» **Task details**:
The records below are to be transcribed in full, exactly as given.

» **Material shown**:
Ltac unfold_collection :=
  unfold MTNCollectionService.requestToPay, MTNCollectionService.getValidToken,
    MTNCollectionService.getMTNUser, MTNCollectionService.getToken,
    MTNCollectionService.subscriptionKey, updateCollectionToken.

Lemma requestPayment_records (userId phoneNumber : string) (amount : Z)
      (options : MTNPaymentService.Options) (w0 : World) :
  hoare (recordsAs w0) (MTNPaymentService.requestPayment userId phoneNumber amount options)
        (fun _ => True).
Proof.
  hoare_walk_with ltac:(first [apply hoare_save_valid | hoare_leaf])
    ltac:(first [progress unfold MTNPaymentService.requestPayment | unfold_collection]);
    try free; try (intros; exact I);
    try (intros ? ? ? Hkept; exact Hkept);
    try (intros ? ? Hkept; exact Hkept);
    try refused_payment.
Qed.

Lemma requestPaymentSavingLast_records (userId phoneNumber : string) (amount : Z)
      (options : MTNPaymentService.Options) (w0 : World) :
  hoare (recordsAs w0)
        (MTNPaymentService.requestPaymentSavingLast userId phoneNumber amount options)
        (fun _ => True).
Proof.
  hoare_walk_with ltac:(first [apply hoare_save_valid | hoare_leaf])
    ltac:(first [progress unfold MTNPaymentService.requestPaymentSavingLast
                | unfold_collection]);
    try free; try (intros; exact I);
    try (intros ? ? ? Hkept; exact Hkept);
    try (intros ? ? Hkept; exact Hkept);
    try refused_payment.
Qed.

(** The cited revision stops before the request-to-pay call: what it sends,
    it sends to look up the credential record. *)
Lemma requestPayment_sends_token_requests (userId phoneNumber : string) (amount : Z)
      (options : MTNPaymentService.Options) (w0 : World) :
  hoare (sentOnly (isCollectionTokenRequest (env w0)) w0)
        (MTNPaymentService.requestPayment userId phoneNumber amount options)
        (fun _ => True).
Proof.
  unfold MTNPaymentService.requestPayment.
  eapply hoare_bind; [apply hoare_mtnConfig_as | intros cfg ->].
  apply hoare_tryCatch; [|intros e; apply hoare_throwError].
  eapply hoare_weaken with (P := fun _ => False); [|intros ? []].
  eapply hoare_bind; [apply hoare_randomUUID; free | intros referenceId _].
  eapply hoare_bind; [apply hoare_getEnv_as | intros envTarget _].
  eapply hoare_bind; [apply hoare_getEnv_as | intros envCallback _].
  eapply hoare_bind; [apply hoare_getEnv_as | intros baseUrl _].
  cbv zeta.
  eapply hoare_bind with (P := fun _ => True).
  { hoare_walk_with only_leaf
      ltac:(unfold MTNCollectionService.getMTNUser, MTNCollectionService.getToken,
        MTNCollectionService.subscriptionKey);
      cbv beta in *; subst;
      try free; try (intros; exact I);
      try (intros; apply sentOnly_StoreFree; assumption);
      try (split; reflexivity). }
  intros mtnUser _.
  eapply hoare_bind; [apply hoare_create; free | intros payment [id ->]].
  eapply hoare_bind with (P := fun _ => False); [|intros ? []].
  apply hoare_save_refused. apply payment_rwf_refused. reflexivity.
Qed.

» **Solution for this task**:
Ltac unfold_collection :=
  unfold MTNCollectionService.requestToPay, MTNCollectionService.getValidToken,
    MTNCollectionService.getMTNUser, MTNCollectionService.getToken,
    MTNCollectionService.subscriptionKey, updateCollectionToken.

Lemma requestPayment_records (userId phoneNumber : string) (amount : Z)
      (options : MTNPaymentService.Options) (w0 : World) :
  hoare (recordsAs w0) (MTNPaymentService.requestPayment userId phoneNumber amount options)
        (fun _ => True).
Proof.
  hoare_walk_with ltac:(first [apply hoare_save_valid | hoare_leaf])
    ltac:(first [progress unfold MTNPaymentService.requestPayment | unfold_collection]);
    try free; try (intros; exact I);
    try (intros ? ? ? Hkept; exact Hkept);
    try (intros ? ? Hkept; exact Hkept);
    try refused_payment.
Qed.

Lemma requestPaymentSavingLast_records (userId phoneNumber : string) (amount : Z)
      (options : MTNPaymentService.Options) (w0 : World) :
  hoare (recordsAs w0)
        (MTNPaymentService.requestPaymentSavingLast userId phoneNumber amount options)
        (fun _ => True).
Proof.
  hoare_walk_with ltac:(first [apply hoare_save_valid | hoare_leaf])
    ltac:(first [progress unfold MTNPaymentService.requestPaymentSavingLast
                | unfold_collection]);
    try free; try (intros; exact I);
    try (intros ? ? ? Hkept; exact Hkept);
    try (intros ? ? Hkept; exact Hkept);
    try refused_payment.
Qed.

(** The cited revision stops before the request-to-pay call: what it sends,
    it sends to look up the credential record. *)
Lemma requestPayment_sends_token_requests (userId phoneNumber : string) (amount : Z)
      (options : MTNPaymentService.Options) (w0 : World) :
  hoare (sentOnly (isCollectionTokenRequest (env w0)) w0)
        (MTNPaymentService.requestPayment userId phoneNumber amount options)
        (fun _ => True).
Proof.
  unfold MTNPaymentService.requestPayment.
  eapply hoare_bind; [apply hoare_mtnConfig_as | intros cfg ->].
  apply hoare_tryCatch; [|intros e; apply hoare_throwError].
  eapply hoare_weaken with (P := fun _ => False); [|intros ? []].
  eapply hoare_bind; [apply hoare_randomUUID; free | intros referenceId _].
  eapply hoare_bind; [apply hoare_getEnv_as | intros envTarget _].
  eapply hoare_bind; [apply hoare_getEnv_as | intros envCallback _].
  eapply hoare_bind; [apply hoare_getEnv_as | intros baseUrl _].
  cbv zeta.
  eapply hoare_bind with (P := fun _ => True).
  { hoare_walk_with only_leaf
      ltac:(unfold MTNCollectionService.getMTNUser, MTNCollectionService.getToken,
        MTNCollectionService.subscriptionKey);
      cbv beta in *; subst;
      try free; try (intros; exact I);
      try (intros; apply sentOnly_StoreFree; assumption);
      try (split; reflexivity). }
  intros mtnUser _.
  eapply hoare_bind; [apply hoare_create; free | intros payment [id ->]].
  eapply hoare_bind with (P := fun _ => False); [|intros ? []].
  apply hoare_save_refused. apply payment_rwf_refused. reflexivity.
Qed.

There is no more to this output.